Requirement:
Scan the material and copy every line in which "itself" appears.

Source material:

(** [filter_datum].  [None] stands for the calls that are not followed:
    there the separator is empty or has several characters, or the [re]
    module gives a meaning of its own to characters of the fields, of the
    redaction or of the separator, or rejects them. *)
Definition filter_datum (fields : list string) (redaction message : string)
    (separator : string) : option string :=
  match separator with
  | String c EmptyString =>
      if followed fields redaction c
      then Some (sub c (alternatives fields) redaction O message)
      else None
  | _ => None
  end.

End Personal_data.

(** ** A concrete environment for the examples *)

Module Examples.
Import Py Timestamp Session_authentication.

Definition hex_digit (n : nat) : ascii :=
  nth n ["0"; "1"; "2"; "3"; "4"; "5"; "6"; "7"; "8"; "9";
         "a"; "b"; "c"; "d"; "e"; "f"]%char "0"%char.

(** A stand-in for the digest: the bytes of the text in hexadecimal. *)
Fixpoint hexlify (s : string) : string :=
  match s with
  | EmptyString => EmptyString
  | String c r =>
      String (hex_digit (nat_of_ascii c / 16))
        (String (hex_digit (nat_of_ascii c mod 16)) (hexlify r))
  end.

Lemma hexlify_lower (s : string) : lower (hexlify s) = hexlify s.
Proof.
  induction s as [|c r IH]; [reflexivity|].
  cbn [hexlify lower]. rewrite IH. f_equal; [|f_equal].
  - destruct c as [[] [] [] [] [] [] [] []]; reflexivity.
  - destruct c as [[] [] [] [] [] [] [] []]; reflexivity.
Qed.

(** What every class of the repository inherits in the examples: its
    class and its [__dict__] (data descriptors of [object] and of the
    class), [__hash__], which is [None] for a class that defines [__eq__],
    and the name of its module. *)
Definition example_attr (s_class k : string) : class_attr :=
  if (k =? "__class__")%string || (k =? "__dict__")%string
  then DataDescriptor None
  else if (k =? "__hash__")%string then ClassAttr (Some VNone)
  else if (k =? "__module__")%string
  then ClassAttr
         (Some (VStr (if (s_class =? "UserSession")%string
                      then "models.user_session"
                      else "models." ++ lower s_class)))
  else NoClassAttr.

(** The clock advances by one year per reading; the uuids are numbered. *)
#[export] Instance env : Env :=
  mk_env hexlify
    (fun n => mk_datetime (2024 + Z.of_nat n) 1 1 0 0 0 123456)
    (fun n => "uuid-" ++ str_int (Z.of_nat n))
    example_attr
    hexlify_lower.

Definition empty_world : world := mk_world [] [] [] 0 0.

(** A stored user with a password, as [User.__init__] lays it out. *)
Definition alice : object :=
  mk_object "User"
    [("id", VStr "u1");
     ("created_at", VDatetime (mk_datetime 2023 5 17 8 30 59 250000));
     ("updated_at", VDatetime (mk_datetime 2023 5 17 8 31 0 17));
     ("email", VStr "a@b.com");
     ("_password", VStr (hexlify "secret"));
     ("first_name", VStr "Alice");
     ("last_name", VNone)].

Definition one_user : world :=
  mk_world [alice] [("User", [(VStr "u1", 0%nat)])] [] 0 0.

End Examples.

(** * Properties *)

Import Py Timestamp Session_authentication.

(** ** Passwords *)

Lemma sget_sset_same {V} (d : list (string * V)) (k : string) (v : V) :
  sget (sset d k v) k = Some v.
Proof.
  unfold sget, sset. induction d as [|[k' v'] d IH]; cbn.
  - now rewrite String.eqb_refl.
  - destruct (k' =? k)%string eqn:E; cbn; rewrite E; [reflexivity|exact IH].
Qed.

Lemma sget_sset_other {V} (d : list (string * V)) (k k' : string) (v : V) :
  k <> k' -> sget (sset d k v) k' = sget d k'.
Proof.
  intros Hne. unfold sget, sset. induction d as [|[k0 v0] d IH]; cbn.
  - destruct (String.eqb_spec k k'); [contradiction|reflexivity].
  - destruct (String.eqb_spec k0 k) as [->|Hk]; cbn.
    + destruct (String.eqb_spec k k'); [contradiction|reflexivity].
    + destruct (k0 =? k')%string; [reflexivity|exact IH].
Qed.

Lemma password_after_setattr (self : object) (v : value) :
  User.password (setattr self "_password" v) = Ok v.
Proof.
  unfold User.password, attr. cbn [attrs setattr]. now rewrite sget_sset_same.
Qed.

Lemma encode_encodable (s : string) : has_surrogate s = false -> encode s = Ok s.
Proof. intros H. unfold encode. now rewrite H. Qed.

Lemma set_password_encodable `{E : Env} (self : object) (P : string) :
  has_surrogate P = false ->
  User.set_password self (VStr P)
  = Ok (setattr self "_password" (VStr (lower (sha256_hexdigest P)))).
Proof. intros H. unfold User.set_password. now rewrite encode_encodable. Qed.

Lemma set_password_non_string `{E : Env} (self : object) (pwd : value) :
  isinstance_str pwd = false ->
  User.set_password self pwd = Ok (setattr self "_password" VNone)
  /\ Basic_authentication.User.set_password self pwd
     = Ok (setattr self "_password" VNone).
Proof.
  intros H. destruct pwd; try discriminate H; split; reflexivity.
Qed.

(** C4, as the code has it: for a string [P] without lone surrogate,
    [user.password = P] succeeds, after it [is_valid_password(P)] is true,
    and [is_valid_password(P')] is false for every string [P'] without
    lone surrogate whose SHA-256 hexdigest differs from that of [P]. *)
Theorem is_valid_password_after_set `{E : Env} (self : object) (P : string) :
  has_surrogate P = false ->
  exists user,
    User.set_password self (VStr P) = Ok user
    /\ User.is_valid_password user (VStr P) = Ok true
    /\ forall P' : string,
         has_surrogate P' = false ->
         sha256_hexdigest P' <> sha256_hexdigest P ->
         User.is_valid_password user (VStr P') = Ok false.
Proof.
  intros HP. eexists. split; [now apply set_password_encodable|].
  split; [|intros P' HP' Hne]; unfold User.is_valid_password;
    rewrite password_after_setattr, encode_encodable by assumption; cbn.
  - now rewrite String.eqb_refl.
  - rewrite !hexdigest_lower.
    destruct (String.eqb_spec (sha256_hexdigest P') (sha256_hexdigest P));
      [contradiction|reflexivity].
Qed.

Lemma is_valid_password_after_set_witness :
  has_surrogate "secret" = false
  /\ exists user,
       User.set_password (E := Examples.env) (mk_object "User" [])
         (VStr "secret") = Ok user
       /\ User.is_valid_password (E := Examples.env) user (VStr "secret")
          = Ok true
       /\ forall P' : string,
            has_surrogate P' = false ->
            sha256_hexdigest (Env := Examples.env) P'
            <> sha256_hexdigest (Env := Examples.env) "secret" ->
            User.is_valid_password (E := Examples.env) user (VStr P')
            = Ok false.
Proof.
  split; [reflexivity|].
  apply (is_valid_password_after_set (E := Examples.env)
           (mk_object "User" []) "secret").
  reflexivity.
Defined.

(** The string made of the one character U+D800, a lone surrogate. *)
Definition lone_surrogate : string :=
  String (ascii_of_nat 237)
    (String (ascii_of_nat 160) (String (ascii_of_nat 128) EmptyString)).

(** C4, as claimed, fails: a string that holds a lone surrogate (as
    [json.loads] gives for an escaped one) cannot be encoded, so assigning
    it as password raises [UnicodeEncodeError] and stores nothing, and on a
    user that has a password [is_valid_password] raises on it too. *)
Lemma password_with_lone_surrogate_raises :
  User.set_password (E := Examples.env)
    (mk_object "User" [("_password", VNone)]) (VStr lone_surrogate)
  = Raise UnicodeEncodeError
  /\ User.is_valid_password (E := Examples.env)
       (mk_object "User" [("_password", VStr (Examples.hexlify "secret"))])
       (VStr lone_surrogate)
     = Raise UnicodeEncodeError.
Proof. split; reflexivity. Qed.
(** X15.  In backup.c [offset] is advanced by the sweep alone: a step
    changes it only when the copy the sweep is waiting for returns a
    non-negative value, and then by 65536; a copy made for a guest read or
    write never counts.  When the sweep wakes at a cluster whose bit is set
    already, it makes no call, leaves [offset] as it is and goes on to the
    next cluster. *)
Theorem variant_offset_by_sweep_only (s : Backup.State) (a : action) :
  let off s := Backup.common_offset (Backup.st_job s) in
  (off (Backup.step s a) = off s
   \/ exists i r ret,
        a = AResume i r
        /\ Backup.run_at (Backup.st_run s) = Backup.RunInCow i
        /\ Backup.returned (Backup.resume_cow i r s) i = Some ret
        /\ 0 <= ret
        /\ off (Backup.step s a) = to_int64 (off s + BACKUP_CLUSTER_SIZE))
  /\ (Backup.st_aborted s = false ->
      Backup.run_at (Backup.st_run s) = Backup.RunSleeping ->
      Backup.common_cancelled (Backup.st_job s) = false ->
      Backup.backup_get_bitmap (Backup.st_job s)
        (Backup.run_start (Backup.st_run s)) = Some true ->
      let s' := Backup.step s AWake in
      s' = Backup.backup_run_next s
      /\ Backup.st_frames s' = Backup.st_frames s
      /\ off s' = off s
      /\ Backup.run_start (Backup.st_run s')
         = Backup.run_start (Backup.st_run s) + 1
      /\ Backup.grows Backup.sweep_event s s').
Proof.
  intros off. subst off. cbv beta. split.
  - unfold Backup.step. destruct (Backup.st_aborted s); [by left|].
    destruct a as [|v|sn nb|sn nb|i r|]; try (by left).
    + left. unfold Backup.hook. simpl.
      destruct (Backup.run_at _); try done;
        by destruct (BackupBits.v_do_cow_cow_kept
                       (length (Backup.st_frames s)) sn nb s) as (_ & ? & _).
    + left. unfold Backup.hook. simpl.
      destruct (Backup.run_at _); try done;
        by destruct (BackupBits.v_do_cow_cow_kept
                       (length (Backup.st_frames s)) sn nb s) as (_ & ? & _).
    + destruct (BackupBits.v_resume_cow_cow_kept i r s) as (K1 & K2 & _).
      simpl. rewrite BackupBits.v_resume_offset, K1, K2.
      destruct (Backup.run_at (Backup.st_run s)) as [|j| |] eqn:Hat;
        try (by left).
      destruct (Backup.returned (Backup.resume_cow i r s) i) as [ret|] eqn:Hr;
        [|by left].
      destruct (Nat.eqb_spec j i) as [->|]; simpl; [|by left].
      destruct (Z.leb_spec 0 ret); [|by left].
      right. exists i, r, ret. by repeat split.
    + left. destruct (Backup.run_at (Backup.st_run s)); try done.
      * unfold Backup.backup_run_wake. destruct (Backup.common_cancelled _).
        { by rewrite BackupBits.v_exit_offset. }
        destruct (Backup.backup_get_bitmap _ _) as [[]|] eqn:Hg; try done.
        { apply BackupBits.v_next_offset. }
        rewrite BackupBits.v_resume_offset.
        unfold Backup.bdrv_co_backup.
        match goal with |- context [Backup.backup_do_cow ?i0 ?a0 ?b0 ?s1] =>
          destruct (BackupBits.v_do_cow_cow_kept i0 a0 b0 s1) as (K1 & K2 & _);
          assert (Backup.returned (Backup.backup_do_cow i0 a0 b0 s1) i0 = None)
            as Hnone
        end.
        { unfold Backup.backup_do_cow, Backup.backup_do_cow_continue. simpl.
          change Backup.BACKUP_BLOCKS_PER_CLUSTER with 128.
          rewrite Z.div_mul by discriminate.
          replace (Backup.run_start (Backup.st_run s) * 128 + 1 + 128 - 1)
            with ((Backup.run_start (Backup.st_run s) + 1) * 128) by lia.
          rewrite Z.div_mul by discriminate.
          replace (Z.to_nat (Backup.run_start (Backup.st_run s) + 1
                             - Backup.run_start (Backup.st_run s)))
            with 1%nat by lia.
          simpl. rewrite Hg.
          destruct (BackupFacts.v_get_then_set _ _ _ Hg) as (bm & ->).
          unfold Backup.returned. simpl.
          rewrite list_lookup_insert_eq; [done|].
          rewrite length_app. simpl. lia. }
        rewrite Hnone, K1, K2. simpl. done.
      * by destruct (existsb _ _).
  - intros Hab Hat Hcan Hg s'. subst s'. unfold Backup.step.
    rewrite Hab, Hat. unfold Backup.backup_run_wake. rewrite Hcan, Hg.
    split; [done|].
    destruct (BackupBits.v_next_kept s) as (_ & _ & K3 & _).
    split; [done|]. split; [apply BackupBits.v_next_offset|]. split.
    + unfold Backup.backup_run_next.
      by destruct (BackupBits.v_run_loop_at
                     (Backup.set_run_start
                        (Backup.run_start (Backup.st_run s) + 1) s))
        as [-> _].
    + apply BackupFacts.v_next_grows.
Qed.
(** * Provider registry and Z.ai client: a shallow embedding

    The development follows the two TypeScript components of the
    repository, definitions first:

    - [Registry]: [ProviderConfigManager] (config/provider-config.ts), the
      persisted registry of AI providers and its selection policy, as
      functions on registry values;
    - [Store]: the same manager at the level of object references, for
      the methods whose contract is about object identity
      ([exportConfiguration], [importConfiguration]) and the validation
      they run in place;
    - [Client]: [ZaiAPIClient] (src/api/zai-client.ts), the HTTP client
      with its error classification and its streaming loop.

    The facts proved about them follow in [RegistryFacts], [StoreFacts]
    and [ClientFacts].

    Methods that mutate [this] or perform I/O are written in a small
    state-and-exception monad: a thrown value does not roll the state
    back, exactly as in the source. *)

From Stdlib Require Import ZArith QArith String Ascii List Lia Bool DecimalString.
From Stdlib Require Import Sorted Permutation Qround Lqa.
From stdpp Require Import base list strings gmap.

Open Scope string_scope.
Open Scope Z_scope.
Open Scope list_scope.

(** ** State and exceptions *)

Inductive Outcome (E A : Type) : Type :=
| Returned (a : A)
| Thrown (e : E).
Arguments Returned {E A} a.
Arguments Thrown {E A} e.

(** A computation over a mutable state [S] that may throw an [E]. *)
Definition M (S E A : Type) : Type := S -> Outcome E A * S.

Definition ret {S E A} (a : A) : M S E A := fun s => (Returned a, s).

Definition throw {S E A} (e : E) : M S E A := fun s => (Thrown e, s).

Definition bind {S E A B} (c : M S E A) (k : A -> M S E B) : M S E B :=
  fun s =>
    match c s with
    | (Returned a, s') => k a s'
    | (Thrown e, s') => (Thrown e, s')
    end.

(** [try { c } catch (e) { h e }] *)
Definition try_catch {S E E' A} (c : M S E A) (h : E -> M S E' A) : M S E' A :=
  fun s =>
    match c s with
    | (Returned a, s') => (Returned a, s')
    | (Thrown e, s') => h e s'
    end.

(** [try { c } finally { f }], for a [finally] block that cannot throw. *)
Definition try_finally {S E A} (c : M S E A) (f : S -> S) : M S E A :=
  fun s => let '(o, s') := c s in (o, f s').

Definition get {S E} : M S E S := fun s => (Returned s, s).
Definition modify {S E} (f : S -> S) : M S E unit := fun s => (Returned tt, f s).

Declare Scope js_scope.
Delimit Scope js_scope with js.
Notation "x <- c ;; k" := (bind c (fun x => k))
  (at level 100, c at next level, right associativity) : js_scope.
Notation "c ;;; k" := (bind c (fun _ => k))
  (at level 100, right associativity) : js_scope.

(** ** JavaScript strings

    The operations of [String.prototype] the two components use. *)

(** [!s] for a string: only the empty string is falsy. *)
Definition falsy (s : string) : bool := String.eqb s "".

(** [s.startsWith(p)] *)
Definition startsWith (p s : string) : bool := String.prefix p s.

(** [s.includes(sub)] *)
Fixpoint includes (sub s : string) : bool :=
  String.prefix sub s ||
  match s with
  | EmptyString => false
  | String _ s' => includes sub s'
  end.

(** [s.slice(n)] for [0 <= n] *)
Fixpoint slice (n : nat) (s : string) : string :=
  match n, s with
  | O, _ => s
  | S n', String _ s' => slice n' s'
  | S _, EmptyString => EmptyString
  end.

(** [s.split('\n')]: the pieces between line feeds; never empty. *)
Definition LF : ascii := Ascii.ascii_of_nat 10.

Fixpoint split_lines (s : string) : list string :=
  match s with
  | EmptyString => [EmptyString]
  | String c s' =>
      if Ascii.eqb c LF then EmptyString :: split_lines s'
      else match split_lines s' with
           | l :: ls => String c l :: ls
           | [] => [String c EmptyString]
           end
  end.

(** ** JSON values, for the free-form [metadata] record *)

Unset Elimination Schemes.
Inductive JsonValue : Type :=
| JNull
| JBool (b : bool)
| JNumber (q : Q)
| JString (s : string)
| JArray (xs : list JsonValue)
| JObject (fields : list (string * JsonValue)).
Set Elimination Schemes.

(** ** The provider registry (config/provider-config.ts) *)

Module Registry.

Inductive ProviderType := anthropic | openai | zai | custom.

(** [interface ProviderConfig].  Optional fields are [option]s; numbers the
    registry only stores are rationals, [priority] (the one it compares) is
    an integer. *)
Record ProviderConfig : Type := mkProviderConfig {
  name : string;
  type : ProviderType;
  apiKey : string;
  apiUrl : option string;
  model : string;
  temperature : option Q;
  maxTokens : option Z;
  topP : option Q;
  topK : option Z;
  systemPrompt : option string;
  timeout : option Z;
  retryAttempts : option Z;
  retryDelay : option Z;
  enabled : bool;
  priority : Z;
  capabilities : list string;
  metadata : option (list (string * JsonValue))
}.

Definition set_enabled (b : bool) (p : ProviderConfig) : ProviderConfig :=
  {| name := name p; type := type p; apiKey := apiKey p; apiUrl := apiUrl p;
     model := model p; temperature := temperature p; maxTokens := maxTokens p;
     topP := topP p; topK := topK p; systemPrompt := systemPrompt p;
     timeout := timeout p; retryAttempts := retryAttempts p;
     retryDelay := retryDelay p; enabled := b; priority := priority p;
     capabilities := capabilities p; metadata := metadata p |}.

Definition set_apiKey (k : string) (p : ProviderConfig) : ProviderConfig :=
  {| name := name p; type := type p; apiKey := k; apiUrl := apiUrl p;
     model := model p; temperature := temperature p; maxTokens := maxTokens p;
     topP := topP p; topK := topK p; systemPrompt := systemPrompt p;
     timeout := timeout p; retryAttempts := retryAttempts p;
     retryDelay := retryDelay p; enabled := enabled p; priority := priority p;
     capabilities := capabilities p; metadata := metadata p |}.

Inductive Strategy := round_robin | weighted | least_latency.

Record LoadBalancing : Type := mkLoadBalancing {
  lb_enabled : bool;
  strategy : Strategy;
  weights : option (list (string * Q))
}.

(** [Record<string, V>]: the own properties of an object in the order
    [Object.entries] lists them.  A JavaScript object has one value per
    key; [NoDup (keys ps)] says so where a proof needs it. *)
Definition keys {V} (ps : list (string * V)) : list string := map fst ps.

(** The own property [k] of [ps]: what [Object.entries] shows of it. *)
Fixpoint prop {V} (k : string) (ps : list (string * V)) : option V :=
  match ps with
  | [] => None
  | (k', v) :: ps' => if String.eqb k k' then Some v else prop k ps'
  end.

(** The property names of [Object.prototype].  The records of the
    registry are object literals and spreads of them, so they inherit
    these names: under each the lookup [ps[k]] finds a function (the
    prototype itself under [__proto__]) when [ps] has no own property of
    that name.  Such a member is truthy, and as the language defines it
    it has no [enabled] and no [apiKey] property. *)
Definition object_prototype : list string :=
  [ "constructor"; "__defineGetter__"; "__defineSetter__"; "hasOwnProperty";
    "__lookupGetter__"; "__lookupSetter__"; "isPrototypeOf"; "propertyIsEnumerable";
    "toString"; "valueOf"; "__proto__"; "toLocaleString" ].

Definition inherited (k : string) : bool := existsb (String.eqb k) object_prototype.

(** [ps[k]] *)
Inductive Member (V : Type) : Type :=
| Own (v : V)
| Inherited
| Undefined.
Arguments Own {V} v.
Arguments Inherited {V}.
Arguments Undefined {V}.

Definition member {V} (k : string) (ps : list (string * V)) : Member V :=
  match prop k ps with
  | Some v => Own v
  | None => if inherited k then Inherited else Undefined
  end.

(** [ps[k].field = ...]: the object stored under [k] is changed where it
    is, the key keeps its place. *)
Fixpoint update {V} (k : string) (f : V -> V) (ps : list (string * V)) : list (string * V) :=
  match ps with
  | [] => []
  | (k', v) :: ps' =>
      if String.eqb k k' then (k', f v) :: ps' else (k', v) :: update k f ps'
  end.

(** The order of the own properties: the keys that are array indices
    (["0"], or decimal digits without a leading zero, up to [2^32 - 2])
    come first, in increasing order; the other keys follow in the order
    in which they were created. *)
Definition is_digit (c : ascii) : bool :=
  (48 <=? Ascii.N_of_ascii c)%N && (Ascii.N_of_ascii c <=? 57)%N.

Fixpoint decimal (s : string) (acc : N) : option N :=
  match s with
  | EmptyString => Some acc
  | String c s' =>
      if is_digit c then decimal s' (10 * acc + (Ascii.N_of_ascii c - 48))%N else None
  end.

Definition array_index (k : string) : option N :=
  match k with
  | EmptyString => None
  | String c rest =>
      if Ascii.eqb c "0"%char && negb (String.eqb rest "") then None
      else match decimal k 0%N with
           | Some n => if (n <=? 4294967294)%N then Some n else None
           | None => None
           end
  end.

(** A new property under the array index [n]: after the indices below
    [n], before everything else. *)
Fixpoint insert_index {V} (n : N) (kv : string * V) (ps : list (string * V))
    : list (string * V) :=
  match ps with
  | [] => [kv]
  | e :: ps' =>
      match array_index (fst e) with
      | Some n' => if (n' <? n)%N then e :: insert_index n kv ps' else kv :: ps
      | None => kv :: ps
      end
  end.

(** A property [k] with the value [v] defined on [ps], as a spread or
    an object literal does: an existing key keeps its place; a new key
    takes the place the order of the properties gives it. *)
Definition assign {V} (k : string) (v : V) (ps : list (string * V)) : list (string * V) :=
  match prop k ps with
  | Some _ => update k (fun _ => v) ps
  | None =>
      match array_index k with
      | Some n => insert_index n (k, v) ps
      | None => ps ++ [(k, v)]
      end
  end.

(** [{...a, ...b}]: the properties of [b] are assigned to a copy of [a]
    one after the other. *)
Definition spread {V} (a b : list (string * V)) : list (string * V) :=
  fold_left (fun acc kv => assign (fst kv) (snd kv) acc) b a.

(** [interface ProviderRegistry], over the representation [P] of a
    provider: the configuration itself in this module, a reference to it
    in [Store]. *)
Record RegistryOf (P : Type) : Type := mkRegistry {
  activeProvider : string;
  providers : list (string * P);
  fallbackOrder : list string;
  loadBalancing : LoadBalancing
}.
Arguments mkRegistry {P}.
Arguments activeProvider {P}.
Arguments providers {P}.
Arguments fallbackOrder {P}.
Arguments loadBalancing {P}.
(** * Dice conversion engine (exercise4/dice.py): shallow embedding and proofs

    The Python classes [DieBase], [DiePerfect], [Die], [DieDivider],
    [DiePower] and [DieCombo] are embedded as Rocq modules of the same
    names.  Python integers are [Z]; a method that mutates its object is a
    computation in a small state-and-exception monad; [while True] loops
    take a fuel argument and answer [OutOfFuel] when it is exhausted. *)

From Stdlib Require Import Ascii String DecimalString DecimalPos DecimalZ.
From Stdlib Require Import ZArith List Lia Bool Permutation FinFun QArith.
Import ListNotations.
Local Open Scope Z_scope.

(* ================================================================== *)
(** * Part 1: the embedding *)
(* ================================================================== *)

(** ** Python primitives *)

Module Py.

Inductive exn : Type :=
| Exception (msg : string)
| ZeroDivisionError
| OverflowError
| StopIteration
| ValueError.

(** Outcome of running a piece of code: a value, a raised exception, or
    a loop that was still running when the fuel ran out. *)
Inductive res (A : Type) : Type :=
| Ok (a : A)
| Raise (e : exn)
| OutOfFuel.

Arguments Ok {A} a.
Arguments Raise {A} e.
Arguments OutOfFuel {A}.

(** [a // b] and [a % b] on ints: floor division, the remainder takes
    the sign of the divisor (as [Z.div] and [Z.modulo] do), and a zero
    divisor raises. *)
Definition floordiv (a b : Z) : res Z :=
  if b =? 0 then Raise ZeroDivisionError else Ok (a / b).

Definition mod_ (a b : Z) : res Z :=
  if b =? 0 then Raise ZeroDivisionError else Ok (a mod b).

(** [range(a, b)] as the list of its elements. *)
Definition range (a b : Z) : list Z :=
  map (fun i => a + Z.of_nat i) (seq 0 (Z.to_nat (b - a))).

(** [sum(l)]: left-to-right accumulation from 0. *)
Definition sum (l : list Z) : Z := fold_left Z.add l 0.

(** [enumerate(l)]. *)
Definition enumerate {A : Type} (l : list A) : list (Z * A) :=
  combine (map Z.of_nat (seq 0 (length l))) l.

(** [str(n)] / ['{}'.format(n)] for an int: decimal digits, a leading
    minus sign for negatives. *)
Definition str (z : Z) : string := NilZero.string_of_int (Z.to_int z).

(** *** Floats

    A finite binary64 value is kept as [mant * 2 ^ expo].  [a / b] on
    two ints (true division, in force through
    [from __future__ import division]) is the exact quotient rounded to
    the nearest binary64 value, ties to even; it raises
    [ZeroDivisionError] for [b = 0] and [OverflowError] when the rounded
    quotient does not fit. *)
Record float : Type := mkfloat { mant : Z; expo : Z }.

(** Nearest integer to [n / d] for [d > 0], ties to the even one. *)
Definition round_half_even (n d : Z) : Z :=
  let q := n / d in
  let r := n mod d in
  if 2 * r <? d then q
  else if d <? 2 * r then q + 1
  else if Z.even q then q else q + 1.

(** [floor (log2 (a / b))] for positive [a] and [b]. *)
Definition ilog2_quot (a b : Z) : Z :=
  let e0 := Z.log2 a - Z.log2 b in
  if a * 2 ^ Z.max 0 (- e0) <? b * 2 ^ Z.max 0 e0 then e0 - 1 else e0.

Definition truediv (a b : Z) : res float :=
  if b =? 0 then Raise ZeroDivisionError
  else if a =? 0 then Ok (mkfloat 0 0)
  else
    let s := Z.sgn a * Z.sgn b in
    let a' := Z.abs a in
    let b' := Z.abs b in
    let e := ilog2_quot a' b' in
    (* 53 significant bits; below 2^-1022 the spacing stays 2^-1074 *)
    let sh := Z.max (e - 52) (-1074) in
    let m := round_half_even (a' * 2 ^ Z.max 0 (- sh)) (b' * 2 ^ Z.max 0 sh) in
    if 2 ^ 1024 <=? m * 2 ^ Z.max 0 sh then Raise OverflowError
    else Ok (mkfloat (s * m) sh).

(** [math.ceil(x)] on a finite float: the exact integer ceiling. *)
Definition ceil (x : float) : Z :=
  if 0 <=? expo x then mant x * 2 ^ expo x
  else - ((- mant x) / 2 ^ (- expo x)).

(** *** Stateful code

    A method of an object whose mutable state has type [St]. *)
Definition M (St A : Type) : Type := St -> res (A * St).

Definition ret {St A : Type} (a : A) : M St A := fun st => Ok (a, st).

Definition bind {St A B : Type} (m : M St A) (k : A -> M St B) : M St B :=
  fun st =>
    match m st with
    | Ok (a, st') => k a st'
    | Raise e => Raise e
    | OutOfFuel => OutOfFuel
    end.

(** Lift a stateless outcome. *)
Definition lift {St A : Type} (r : res A) : M St A :=
  fun st =>
    match r with
    | Ok a => Ok (a, st)
    | Raise e => Raise e
    | OutOfFuel => OutOfFuel
    end.

End Py.

Import Py.

Declare Scope py_scope.
Delimit Scope py_scope with py.
Notation "x <- c ;; k" := (bind c (fun x => k))
  (at level 61, c at next level, right associativity) : py_scope.
Local Open Scope py_scope.

(** ** class DieBase *)

Module DieBase.

(** What a derived die uses of its [source]: the [sides] property and
    the [roll] method, acting on the source object's state [St]. *)
Record t (St : Type) : Type := mk { sides : Z; roll : M St Z }.

Arguments mk {St} sides roll.
Arguments sides {St} _.
Arguments roll {St} _.

(** [[self.roll() for i in range(0, n)]] *)
Fixpoint rolls {St : Type} (roll : M St Z) (n : nat) : M St (list Z) :=
  match n with
  | O => ret []
  | S n' => r <- roll ;; rs <- rolls roll n' ;; ret (r :: rs)
  end.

Answer area:
    prototype itself under [__proto__]) when [ps] has no own property of
    provider: the configuration itself in this module, a reference to it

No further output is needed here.